**Action item:**
Repeat the stretch of entries below from the line with "Definition loadState (file" through the line with "Definition upsertDeployment (s". Include both ends and add nothing.

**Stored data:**
(* ===== verification/AgentState.v ===== *)
(** * The agent's state file

    [apps/agent/src/state.ts]: what [.agent-state.json] holds, its schema, the
    text it is written as and how that is read. zod is a parameter; what the
    code relies on is the documented meaning of the combinators it uses. *)

From S2P Require Import Prelude.
From S2P Require Import Js.
From S2P Require Import Decimal.
From S2P Require Import CreJson.
From S2P Require Import CreParse.
From S2P Require Import JsonText.
From S2P Require Import Abi.
From S2P Require Import AgentKit.

(** ** Schemas *)

Inductive schema : Type :=
| ZString (regex : string → bool)
| ZInt                                    (* z.number().int() *)
| ZLiteral (n : Z)
| ZEnum (keys : list string)
| ZArray (item : schema)
| ZObject (fields : list (string * schema))
| ZOptional (inner : schema).

(** The value of an own property. *)
Definition own (k : string) (l : list (string * jsval)) : option jsval := snd <$> List.find (λ kv, bool_decide (kv.1 = k)) l.

(** What zod documents: the value validated, unknown members stripped. An
    absent member is fine where its schema takes undefined. *)
Fixpoint conform (s : schema) (v : jsval) : option jsval :=
  match s with
  | ZString regex => match v with VStr t => if regex t then Some v else None | _ => None end
  | ZInt => match safeInteger v with Some _ => Some v | None => None end
  | ZLiteral n => match v with VNum (JInt m) => if m =? n then Some v else None | _ => None end
  | ZEnum keys => match v with VStr t => if bool_decide (t ∈ keys) then Some v else None | _ => None end
  | ZArray item => match v with VArr l => VArr <$> mapM (conform item) l | _ => None end
  | ZObject fields =>
      match v with
      | VObj l =>
          (λ ms, VObj (omap (λ o, o) ms)) <$>
            mapM (λ o, o) (map (λ '(k, s), match own k l with
                                           | Some v => (λ w, Some (k, w)) <$> conform s v
                                           | None => match s with ZOptional _ => Some None | _ => None end
                                           end) fields)
      | _ => None
      end
  | ZOptional inner => match v with VUndefined => Some VUndefined | _ => conform inner v end
  end.

Class Zod : Type := { zodParse : schema → jsval → option jsval }.
Class ZodLaws `{Zod} : Prop := { zod_conform s v : zodParse s v = conform s v }.

Definition hex : schema := ZString (λ t, startsWith "0x" t && str_all is_hex (str_drop 2 t)).
Definition address : schema := ZString (isHexBytes 20).
Definition privateKey : schema := ZString (isHexBytes 32).
Definition isDigits (t : string) : bool := negb (bool_decide (t = "")) && str_all is_digit t.
Definition bigintString : schema := ZString isDigits.

Definition grantSchema : schema :=
  ZObject [("allow", ZArray (ZObject [("target", address); ("selectors", ZOptional (ZArray hex))]));
           ("erc20Budget", ZOptional (ZArray (ZObject [("token", address); ("limit", bigintString); ("refreshIntervalSeconds", ZInt)])));
           ("gasBudget", ZOptional (ZObject [("limit", bigintString); ("refreshIntervalSeconds", ZInt)]));
           ("validUntil", ZInt)].
Definition chainKeys : list string := ["LOCAL"; "ARC-TESTNET"; "AVAX-FUJI"; "ARB-SEPOLIA"; "BASE-SEPOLIA"; "ARC"; "AVAX"].
Definition chainKey : schema := ZEnum chainKeys.
Definition agentSchema : schema := ZObject [("address", address); ("sessionKey", address); ("grant", grantSchema)].
Definition deploymentSchema : schema :=
  ZObject [("chain", chainKey); ("treasury", address); ("conduit", address);
           ("owners", ZArray (ZObject [("address", address); ("weight", bigintString)]));
           ("thresholdWeight", bigintString); ("allowlist", ZArray address); ("agent", ZOptional agentSchema)].
Definition stateSchema : schema :=
  ZObject [("version", ZLiteral 1); ("sessionPrivateKey", ZOptional privateKey); ("deployments", ZArray deploymentSchema)].

(** ** The state *)

Record StoredAgent : Type := { sa_address : string; sa_sessionKey : string; sa_grant : AgentGrant }.
Record StoredDeployment : Type := {
  dp_chain : string; dp_treasury : string; dp_conduit : string; dp_owners : list TreasuryOwner; dp_threshold : Z;
  dp_allowlist : list string; dp_agent : option StoredAgent }.
Record AgentState : Type := { sessionPrivateKey : option string; deployments : list StoredDeployment }.
#[global] Instance eta_agentState : Eta AgentState :=
  λ s, {| sessionPrivateKey := sessionPrivateKey s; deployments := deployments s |}.
Definition emptyState : AgentState := {| sessionPrivateKey := None; deployments := [] |}.

(** ** To JSON *)

Definition vopt {A} (f : A → jsval) (o : option A) : jsval := match o with Some a => f a | None => VUndefined end.
Definition vlist {A} (f : A → jsval) (l : list A) : jsval := VArr (map f l).
Definition vint (z : Z) : jsval := VNum (JInt z).
Definition vbig (z : Z) : jsval := VStr (pretty z).

Definition allowToJson (a : string * option (list string)) : jsval :=
  VObj [("target", VStr a.1); ("selectors", vopt (vlist VStr) a.2)].
Definition budgetToJson (tb : string * Budget) : jsval :=
  VObj [("token", VStr tb.1); ("limit", vbig (bu_limit tb.2)); ("refreshIntervalSeconds", vint (bu_refresh tb.2))].
Definition gasToJson (b : Budget) : jsval := VObj [("limit", vbig (bu_limit b)); ("refreshIntervalSeconds", vint (bu_refresh b))].
Definition grantToJson (g : AgentGrant) : jsval :=
  VObj [("allow", vlist allowToJson (ag_allow g)); ("erc20Budget", vopt (vlist budgetToJson) (ag_erc20 g));
        ("gasBudget", vopt gasToJson (ag_gas g)); ("validUntil", vint (ag_validUntil g))].
Definition ownerToJson (o : TreasuryOwner) : jsval := VObj [("address", VStr (ow_address o)); ("weight", vbig (ow_weight o))].
Definition agentToJson (a : StoredAgent) : jsval :=
  VObj [("address", VStr (sa_address a)); ("sessionKey", VStr (sa_sessionKey a)); ("grant", grantToJson (sa_grant a))].
Definition deploymentToJson (d : StoredDeployment) : jsval :=
  VObj [("chain", VStr (dp_chain d)); ("treasury", VStr (dp_treasury d)); ("conduit", VStr (dp_conduit d));
        ("owners", vlist ownerToJson (dp_owners d)); ("thresholdWeight", vbig (dp_threshold d));
        ("allowlist", vlist VStr (dp_allowlist d)); ("agent", vopt agentToJson (dp_agent d))].
Definition stateToJson (s : AgentState) : jsval :=
  VObj [("version", vint 1); ("sessionPrivateKey", vopt VStr (sessionPrivateKey s)); ("deployments", vlist deploymentToJson (deployments s))].

Definition serializeState (s : AgentState) : string := default "undefined" (jsonText "" (stateToJson s)) +:+ lineFeed.

(** ** From JSON *)

(** Readers of values the schema has accepted. *)
Definition textOf (v : jsval) : string := match v with VStr t => t | _ => "" end.
Definition intOf (v : jsval) : Z := match v with VNum (JInt z) => z | _ => 0 end.
Definition bigOf (v : jsval) : Z := dec_value (textOf v).
Definition listOf {A} (f : jsval → A) (v : jsval) : list A := match v with VArr l => map f l | _ => [] end.
Definition optOf {A} (f : jsval → A) (v : jsval) : option A := match v with VUndefined => None | _ => Some (f v) end.

Definition allowFromJson (v : jsval) : string * option (list string) := (textOf (prop "target" v), optOf (listOf textOf) (prop "selectors" v)).
Definition gasFromJson (v : jsval) : Budget := {| bu_limit := bigOf (prop "limit" v); bu_refresh := intOf (prop "refreshIntervalSeconds" v) |}.
Definition budgetFromJson (v : jsval) : string * Budget := (textOf (prop "token" v), gasFromJson v).
Definition grantFromJson (v : jsval) : AgentGrant :=
  {| ag_allow := listOf allowFromJson (prop "allow" v); ag_erc20 := optOf (listOf budgetFromJson) (prop "erc20Budget" v);
     ag_gas := optOf gasFromJson (prop "gasBudget" v); ag_validUntil := intOf (prop "validUntil" v) |}.
Definition ownerFromJson (v : jsval) : TreasuryOwner := {| ow_address := textOf (prop "address" v); ow_weight := bigOf (prop "weight" v) |}.
Definition agentFromJson (v : jsval) : StoredAgent :=
  {| sa_address := textOf (prop "address" v); sa_sessionKey := textOf (prop "sessionKey" v); sa_grant := grantFromJson (prop "grant" v) |}.
Definition deploymentFromJson (v : jsval) : StoredDeployment :=
  {| dp_chain := textOf (prop "chain" v); dp_treasury := textOf (prop "treasury" v); dp_conduit := textOf (prop "conduit" v);
     dp_owners := listOf ownerFromJson (prop "owners" v); dp_threshold := bigOf (prop "thresholdWeight" v);
     dp_allowlist := listOf textOf (prop "allowlist" v); dp_agent := optOf agentFromJson (prop "agent" v) |}.
Definition stateFromJson (v : jsval) : AgentState :=
  {| sessionPrivateKey := optOf textOf (prop "sessionPrivateKey" v); deployments := listOf deploymentFromJson (prop "deployments" v) |}.

Inductive state_error : Type := NotJson | NotTheSchema | ReadFailed (code : string).

(** [readFile]: the text, or the code of the error. *)
Inductive file_read : Type := FileText (text : string) | FileError (code : string).

Section file.
Context (numberOf : string → jsnum) `{Zod}.

Definition parseState (text : string) : result state_error AgentState :=
  match JSON_parse numberOf text with
  | None => Throw NotJson
  | Some v => match zodParse stateSchema v with None => Throw NotTheSchema | Some raw => mret (stateFromJson raw) end
  end.

Definition loadState (file : file_read) : result state_error AgentState :=
  match file with
  | FileText text => parseState text
  | FileError code => if bool_decide (code = "ENOENT") then mret emptyState else Throw (ReadFailed code)
  end.
(** [saveState]: what the file holds next. *)
Definition saveState (s : AgentState) : file_read := FileText (serializeState s).
End file.

Definition upsertDeployment (s : AgentState) (d : StoredDeployment) : AgentState :=
  s <| deployments := filter (λ x, dp_chain x ≠ dp_chain d) (deployments s) ++ [d] |>.
Definition findDeployment (s : AgentState) (chain : string) : option StoredDeployment :=
  List.find (λ d, bool_decide (dp_chain d = chain)) (deployments s).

**Solution to this problem:**
Definition loadState (file : file_read) : result state_error AgentState :=
  match file with
  | FileText text => parseState text
  | FileError code => if bool_decide (code = "ENOENT") then mret emptyState else Throw (ReadFailed code)
  end.
(** [saveState]: what the file holds next. *)
Definition saveState (s : AgentState) : file_read := FileText (serializeState s).
End file.

Definition upsertDeployment (s : AgentState) (d : StoredDeployment) : AgentState :=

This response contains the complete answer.